API key scopes reference
This page lists every scope available when issuing a MapleGather API key, what it grants access to, and usage guidance.
Scope catalog
Section titled “Scope catalog”Scopes follow the resource:action pattern. Grant only the scopes your integration actually needs — a key with excess scopes is a broader attack surface if the token is ever exposed.

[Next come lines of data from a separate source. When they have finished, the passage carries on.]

(** * The claims *)

(** C3. [add_epoch] on a deme whose last epoch is [prev_epoch], given a new
    epoch object (one that is not [prev_epoch] itself): when the new
    epoch starts before [prev_epoch] does, the call raises [ValueError] and
    leaves the deme and the store as they were; otherwise the epoch is
    appended to the deme's list, [prev_epoch.end_time] becomes the new
    epoch's [start_time], an unset [end_time] of the new epoch becomes the
    deme's former end time, an unset [initial_size] becomes
    [prev_epoch.final_size], an unset [final_size] becomes the new epoch's
    (resolved) [initial_size], and no other object changes. *)
Theorem add_epoch_spec (self : Deme.t) (h h' : Heap) (epoch prev_epoch : loc)
    (e p : Epoch.t) (r : result Deme.t) :
  last (Deme.epochs self) = Some prev_epoch ->
  h !! epoch = Some e -> h !! prev_epoch = Some p ->
  epoch <> prev_epoch ->
  Deme.add_epoch self epoch h = (r, h') ->
  if num_lt (Epoch.start_time e) (Epoch.start_time p) then
    r = Raise ValueError /\ h' = h
  else
    r = Ok (Deme.mk (Deme.id self) (Deme.ancestor self)
                    (Deme.epochs self ++ [epoch]))
    /\ h' !! prev_epoch = Some (Epoch.set_end_time (Some (Epoch.start_time e)) p)
    /\ (exists e',
          h' !! epoch = Some e'
          /\ Epoch.start_time e' = Epoch.start_time e
          /\ Epoch.end_time e' = match Epoch.end_time e with
                                 | None => Epoch.end_time p
                                 | Some t => Some t
                                 end
          /\ Epoch.initial_size e' = match Epoch.initial_size e with
                                     | None => Epoch.final_size p
                                     | Some n => Some n
                                     end
          /\ Epoch.final_size e' = match Epoch.final_size e with
                                   | None => Epoch.initial_size e'
                                   | Some n => Some n
                                   end)
    /\ (forall l, l <> epoch -> l <> prev_epoch -> h' !! l = h !! l).
Proof.
  intros Hlast He Hp Hne.
  rewrite (add_epoch_eq self h epoch prev_epoch e p Hlast He Hp Hne).
  destruct (num_lt (Epoch.start_time e) (Epoch.start_time p)).
  - by intros [= <- <-].
  - simpl. intros [= <- <-].
    assert (Hlp : (prev_epoch < length h)%nat) by by eapply lookup_lt_Some.
    assert (Hle : (epoch < length h)%nat) by by eapply lookup_lt_Some.
    split; [done |]. split; [| split].
    + rewrite list_lookup_insert_ne by done. by apply list_lookup_insert_eq.
    + eexists. split; [apply list_lookup_insert_eq; by rewrite length_insert |].
      simpl. by destruct (Epoch.final_size e).
    + intros l Hl1 Hl2. by rewrite !list_lookup_insert_ne.
Qed.

(** [add_epoch_spec] at work: an epoch with nothing but its start set is
    added to a deme on [[0, inf)]. *)
Lemma add_epoch_spec_witness :
  last (Deme.epochs (Deme.mk "A" None [0%nat])) = Some 0%nat
  /\ h_two !! 1%nat = Some (Epoch.mk (Fin 10) None None None)
  /\ h_two !! 0%nat
     = Some (Epoch.mk (Fin 0) (Some Inf) (Some (Fin 100)) (Some (Fin 100)))
  /\ 1%nat <> 0%nat
  /\ Deme.add_epoch (Deme.mk "A" None [0%nat]) 1%nat h_two
     = (Ok (Deme.mk "A" None [0%nat; 1%nat]),
        [Epoch.mk (Fin 0) (Some (Fin 10)) (Some (Fin 100)) (Some (Fin 100));
         Epoch.mk (Fin 10) (Some Inf) (Some (Fin 100)) (Some (Fin 100))])
  /\ exists e',
       [Epoch.mk (Fin 0) (Some (Fin 10)) (Some (Fin 100)) (Some (Fin 100));
        Epoch.mk (Fin 10) (Some Inf) (Some (Fin 100)) (Some (Fin 100))] !! 1%nat
       = Some e'
       /\ Epoch.end_time e' = Some Inf
       /\ Epoch.initial_size e' = Some (Fin 100).
Proof.
  assert (Hne : 1%nat <> 0%nat) by lia.
  assert (Hrun : Deme.add_epoch (Deme.mk "A" None [0%nat]) 1%nat h_two
     = (Ok (Deme.mk "A" None [0%nat; 1%nat]),
        [Epoch.mk (Fin 0) (Some (Fin 10)) (Some (Fin 100)) (Some (Fin 100));
         Epoch.mk (Fin 10) (Some Inf) (Some (Fin 100)) (Some (Fin 100))]))
    by reflexivity.
  repeat (split; [done |]).
  pose proof (add_epoch_spec (Deme.mk "A" None [0%nat]) h_two _ 1%nat 0%nat
                (Epoch.mk (Fin 10) None None None)
                (Epoch.mk (Fin 0) (Some Inf) (Some (Fin 100)) (Some (Fin 100)))
                _ eq_refl eq_refl eq_refl Hne Hrun) as H.
  cbn in H. destruct H as (_ & _ & (e' & He' & _ & Hend & Hinit & _) & _).
  exists e'. by repeat split.
Defined.


(** C10 (amended). After any sequence of calls on a new graph, looking an
    id up in the index yields the most recently registered deme with that
    id, that is, the last deme of the list that carries the id; the list
    itself may hold an id more than once. *)
Theorem index_most_recent (w : World) :
  built w ->
  index_ok (graph w)
  /\ forall i d, _deme_map (graph w) !! i = Some d ->
                 d ∈ demes (graph w) /\ Deme.id d = i.
Proof.
  intros Hb. apply built_index_ok in Hb. split; [done |].
  intros i d. by apply index_in_demes.
Qed.

(** [index_most_recent] at work on the graph of [A] and [B]. *)
Lemma index_most_recent_witness :
  built w_ab
  /\ index_ok (graph w_ab)
  /\ forall i d, _deme_map (graph w_ab) !! i = Some d ->
                 d ∈ demes (graph w_ab) /\ Deme.id d = i.
Proof. split; [apply built_w_ab | exact (index_most_recent w_ab built_w_ab)]. Defined.

(** [check_time_intersection_spec] at work: time [50] for [A] and [B] on
    [[0, 100)]. *)
Lemma check_time_intersection_spec_witness :
  start_of w_ab "A" = Some (Fin 0) /\ start_of w_ab "B" = Some (Fin 0)
  /\ end_of w_ab "A" = Some (Fin 100) /\ end_of w_ab "B" = Some (Fin 100)
  /\ (fst (check_time_intersection "A" "B" (Some (Fin 50)) false w_ab)
       = Ok (num_max (Fin 0) (Fin 0), num_min (Fin 100) (Fin 100))
      \/ fst (check_time_intersection "A" "B" (Some (Fin 50)) false w_ab)
         = Raise ValueError)
  /\ snd (check_time_intersection "A" "B" (Some (Fin 50)) false w_ab) = w_ab.
Proof.
  assert (H1 : start_of w_ab "A" = Some (Fin 0)) by (by vm_compute).
  assert (H2 : start_of w_ab "B" = Some (Fin 0)) by (by vm_compute).
  assert (H3 : end_of w_ab "A" = Some (Fin 100)) by (by vm_compute).
  assert (H4 : end_of w_ab "B" = Some (Fin 100)) by (by vm_compute).
  repeat (split; [done |]).
  pose proof (check_time_intersection_spec w_ab "A" "B" (Some (Fin 50)) false
                _ _ _ _ H1 H2 H3 H4) as H.
  cbv zeta in H. destruct H as (Hr & _ & _ & _ & _ & _ & Hpure).
  by split.
Defined.

(** [migration_spec] at work: one migration, and the symmetric migration
    of the spec's scenario, over three coexisting demes. *)
Lemma migration_spec_witness :
  start_of w_abc "A" = Some (Fin 0) /\ start_of w_abc "B" = Some (Fin 0)
  /\ end_of w_abc "A" = Some Inf /\ end_of w_abc "B" = Some Inf
  /\ migration "A" "B" (Fin 1) None None w_abc
     = (Ok tt, add_migrations [Migration.mk "A" "B" (Fin 0) (Fin 1)] w_abc)
  /\ exists ms,
       symmetric_migration ["A"; "B"; "C"] (Fin 1) None None w_abc
       = (Ok tt, add_migrations ms w_abc)
       /\ length ms = 6%nat.
Proof.
  assert (H1 : start_of w_abc "A" = Some (Fin 0)) by (by vm_compute).
  assert (H2 : start_of w_abc "B" = Some (Fin 0)) by (by vm_compute).
  assert (H3 : end_of w_abc "A" = Some Inf) by (by vm_compute).
  assert (H4 : end_of w_abc "B" = Some Inf) by (by vm_compute).
  assert (Hrun : migration "A" "B" (Fin 1) None None w_abc
     = (Ok tt, add_migrations [Migration.mk "A" "B" (Fin 0) (Fin 1)] w_abc))
    by (by vm_compute).
  repeat (split; [done |]).
  pose proof (migration_spec w_abc _ "A" "B" (Fin 1) None None _ _ _ _ _
                H1 H2 H3 H4 Hrun) as H.
  cbv zeta in H. destruct H as (_ & _ & _ & _ & _ & Hthree).
  apply (Hthree "A" "B" "C" (Fin 0) (Fin 0) (Fin 0) Inf Inf Inf); by vm_compute.
Defined.

Lemma built_w_open : built w_open.
Proof.
  apply (built_call _ (Epoch_ (Fin 10) None (Some (Fin 5)) None));
    [| intros l Hl; by inversion Hl].
  apply (built_call _ (deme_ "A" None (Fin 100) Inf None None None));
    [| intros l Hl; by inversion Hl].
  apply built_w0.
Qed.

Lemma built_w_open_b : built w_open_b.
Proof.
  apply (built_call _ (deme_ "B" (Some "A") (Fin 0) Inf None None (Some [1%nat])));
    [apply built_w_open |].
  intros l Hl. apply list_elem_of_singleton in Hl. subst l. vm_compute. lia.
Qed.

(** The epoch object of [w_anc] belongs to no deme. *)
Lemma w_anc_epoch_unused : forall l, l ∈ [1%nat] -> unused w_anc l.
Proof.
  intros l Hl. apply list_elem_of_singleton in Hl. subst l.
  assert (Hd : forall d, d ∈ demes (graph w_anc) -> 1%nat ∉ Deme.epochs d).
  { intros d Hd. vm_compute in Hd. apply list_elem_of_singleton in Hd. subst d.
    simpl. intros Hin. apply list_elem_of_singleton in Hin. lia. }
  split; [done |]. intros i d Hi. apply Hd.
  apply (index_in_demes (graph w_anc) i d); [| done].
  apply built_index_ok, built_w_anc.
Qed.

(** [failed_call_unchanged] at work: a [deme] call that allocates its
    first epoch and is then rejected by [add_epoch]. *)
Lemma failed_call_unchanged_witness :
  closed w_anc
  /\ atomic w_anc (deme_ "B" None (Fin 20) Inf None None (Some [1%nat]))
  /\ do_call (deme_ "B" None (Fin 20) Inf None None (Some [1%nat])) w_anc
     = (Raise ValueError,
        mkWorld (heap w_anc
                 ++ [Epoch.mk (Fin 20) (Some Inf)
                       (Some (Fin 100)) (Some (Fin 100))])
                (graph w_anc))
  /\ observe (mkWorld (heap w_anc
                       ++ [Epoch.mk (Fin 20) (Some Inf)
                             (Some (Fin 100)) (Some (Fin 100))])
                      (graph w_anc))
     = observe w_anc.
Proof.
  assert (Hc : closed w_anc) by exact (built_closed w_anc built_w_anc).
  assert (Ha : atomic w_anc (deme_ "B" None (Fin 20) Inf None None (Some [1%nat])))
    by exact w_anc_epoch_unused.
  assert (Hrun : do_call (deme_ "B" None (Fin 20) Inf None None (Some [1%nat])) w_anc
     = (Raise ValueError,
        mkWorld (heap w_anc
                 ++ [Epoch.mk (Fin 20) (Some Inf)
                       (Some (Fin 100)) (Some (Fin 100))])
                (graph w_anc))) by (by vm_compute).
  repeat (split; [done |]).
  exact (failed_call_unchanged _ _ _ _ Hc Ha Hrun).
Defined.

| Scope | Grants access to | Notes |
|---|---|---|
members:read |
GET operations on member records |
Required by most integrations that read member data |
members:write |
POST/PATCH/DELETE on member records |
The scope selector shows an advisory if you add members:write without members:read — the two are typically paired |
payments:read |
GET operations on payment records |
|
events:write |
Creating and publishing events (events_create, events_publish) |
Finer event mutations (sessions, ticket types, registrations, cancel) use separate events:* scopes; check the interactive docs for the full set |
api_keys:read |
api_keys_list — view the org’s API key list (masked) |
Rarely needed by external integrations; typically used by admin tooling |
api_keys:write |
api_keys_create, api_keys_rotate, api_keys_revoke |
Do not grant to non-admin integrations |
webhooks:read |
webhook_endpoints_list, webhook_deliveries_list |
|
webhooks:write |
webhook_endpoints_create, webhook_endpoints_test |
|
webhooks:replay |
webhook_deliveries_replay |
|
integrations:read |
integrations_list, integrations_get |
|
integrations:write |
integrations_disconnect |
Write-without-read advisory
Section titled “Write-without-read advisory”The scope picker shows a non-blocking advisory if you select a write scope without the matching read scope for the same resource (for example, members:write without members:read). The advisory offers to auto-add the read scope. Most integrations that write data also need to read it; grant both unless you have a specific reason not to.
Least-privilege recommendation
Section titled “Least-privilege recommendation”Start with the minimum scopes needed for your integration to work. You can always issue a second key or rotate the current key with an expanded scope list. A key with members:read and payments:read is the typical starting point for a read-only integration.